Accordingly, the Court finds that the “called party” for the purposes of § 227(b)(1)(A)(iii) was not Former Customer, but the Plaintiffs. The record does not indicate — and Wells Fargo does not argue — that the Plaintiffs ever gave their express consent to be called, or that they gave the number to Wells Fargo in connection with any transaction. Absent a valid defense, the Court finds that there is no genuine issue of disputed fact that Wells Fargo violated the TCP A. Summary judgment as to liability in favor of the Plaintiffs is appropriate.
IV. CONCLUSION
For the foregoing reasons, the Plaintiffs’ Motion for Partial Summary Judgment as to the Defendant’s Liability (ECF No. 44) is GRANTED. This case shall continue with proceedings in order to determine damages.
Notes
. The parties dispute the volume and frequency of the calls Wells Fargo made to the Cell Number after August 2008. Breslow argues that Wells Fargo could have placed as many as 1400 calls to the Cell Number during the relevant time period, while Wells Fargo states that it only placed two calls.
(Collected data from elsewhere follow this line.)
(* ===== verification/ControlNode.v ===== *)
(** * The control node: the thread that serves the connections

    [ControlNode] of [kcf/src/network/control_node.cpp], the part that the [IO] thread runs:
    the batches of requests that the application submits, the connections to other gateways
    and from observers, the admission of their requests, the replies.  [ControlBackend] has
    the thread and the workers that execute the requests.

    [Node] is the state.  The vectors and queues are lists; a [std::shared_ptr] to a batch or
    to an action session is its index in [nd_batches] or [nd_actions]; [std::promise] keeps
    the list of what was set ([bt_fulfilled]).  A turn of the loop is one step: the other
    threads touch only the submissions, jobs, replies, local endpoints, incoming goals and the
    two sets of connections, each under the mutex.  Times are nanoseconds.  The peers, the
    clock and what the kernel answers are arguments.  [nd_admitted] and [nd_requests] log the
    requests that were received and those that were queued, [cx_frames] the frames
    of a connection and [cx_wire] the bytes that the kernel took.  Allocation failure is not modelled. *)
From S2P Require Import Prelude Wire NetTypes NetWire Compatibility DiscoveryProtocol TypeDescriptor NetworkDiagnostics ControlFrame PeerDiscovery RemoteAction.

Definition MAX_PENDING : Z := 256.
Definition MAX_CONNECTIONS : Z := 64.
Definition MAX_QUEUE_BYTES : Z := 256 * 1024.
Definition MAX_DIAGNOSTICS_CONNECTIONS : Z := 8.
Definition MAX_DIAGNOSTICS_JOBS : Z := 8.
Definition MAX_DIAGNOSTICS_QUEUE_BYTES : Z := 32 * 1024.
Definition MAX_DIAGNOSTICS_FRAMES : Z := 16.

(** ** Small functions *)
(** [a.bytes < b.bytes] of [std::array]: lexicographic. *)
Fixpoint Lower (a b : HostIdentity) : bool :=
  match a, b with
  | x :: a, y :: b => if x =? y then Lower a b else x <? y
  | [], _ :: _ => true
  | _, [] => false
  end.
Definition Select (t : RemoteTarget) (e : NetworkEndpointMetadata) : bool :=
  let s := tg_scope t in
  if s =? TargetScope.ENDPOINT then tg_endpoint t =?? md_identity e
  else if s =? TargetScope.HOST then tg_host t =?? rt_host (ep_runtime (md_identity e))
  else if s =? TargetScope.APPLICATION then tg_application t =?? md_application e
  else if s =? TargetScope.GROUP then existsb (fun g => g =?? tg_group t) (md_groups e)
  else s =? TargetScope.ALL.
(** ["network_control"] *)
Definition control_element : list Z := [110; 101; 116; 119; 111; 114; 107; 95; 99; 111; 110; 116; 114; 111; 108].
Definition ControlConsumer (source : RemoteRuntimeIdentity) (name : list Z) (type response feedback : TypeIdentity) : NetworkEndpointMetadata :=
  let plain := response =?? no_type in
  {| md_protocol_version := PROTOCOL_VERSION; md_identity := {| ep_runtime := source; ep_registration_id := 1 |}; md_application := no_runtime;
     md_host_name := []; md_application_name := []; md_element_name := control_element; md_name := name; md_groups := [];
     md_kind := if negb (feedback =?? no_type) then EndpointKind.ACTION else if plain then EndpointKind.PARAMETER else EndpointKind.SERVICE;
     md_role := EndpointRole.CONSUMER; md_scope := NetworkScope.REMOTE; md_value_type := if plain then type else no_type;
     md_request_type := if plain then no_type else type; md_response_type := response; md_feedback_type := feedback |}.
Definition IsRequest (op : Z) : bool :=
  (op =? ControlMessage.DESCRIPTOR_REQUEST) || (op =? ControlMessage.PARAM_GET_REQUEST) || (op =? ControlMessage.PARAM_SET_REQUEST) ||
  (op =? ControlMessage.SERVICE_REQUEST) || (op =? ControlMessage.ACTION_GOAL_REQUEST) || (op =? ControlMessage.ACTION_CANCEL_REQUEST).
Definition ResponseOperation (op : Z) : Z :=
  if op =? ControlMessage.DESCRIPTOR_REQUEST then ControlMessage.DESCRIPTOR_RESPONSE
  else if op =? ControlMessage.ACTION_GOAL_REQUEST then ControlMessage.ACTION_GOAL_RESPONSE
  else if op =? ControlMessage.ACTION_CANCEL_REQUEST then ControlMessage.ACTION_CANCEL_RESPONSE
  else if op =? ControlMessage.SERVICE_REQUEST then ControlMessage.SERVICE_RESPONSE
  else if op =? ControlMessage.PARAM_GET_REQUEST then ControlMessage.PARAM_GET_RESPONSE
  else ControlMessage.PARAM_SET_RESPONSE.
Definition ReasonError (r : Z) : Z :=
  if r =? CompatibilityReason.TYPE_MISMATCH then - EPROTOTYPE else if r =? CompatibilityReason.PEER_LOST then - ENOTCONN else - EACCES.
The record evidence provided by both parties only reveals two calls, both made on September 25, 2008. See Breslow Aff. 3 (providing billing records showing two calls from a number associated with Wells Fargo); Call Summary 11-12 (showing two calls from Wells Fargo to Cell Number). The Plaintiffs additionally argue that the Call Summary is not an admissible summary under Federal Rule of Evidence 1006, as Wells Fargo has not made the original records available for examination, as required by Rule 1006. Fed.R.Evid. 1006. Despite the Plaintiff’s concerns, the Court need not rule on the admissibility of the Call Summary. Even without considering that document, the records attached to Breslow’s own Affidavit similarly indicate that two calls were made from Wells Fargo to the Cell Number, matching the calls reflected in the Call Summary to the minute. Breslow Aff. 3. The parties have provided no further evidence demonstrating the number of calls made after August 2008.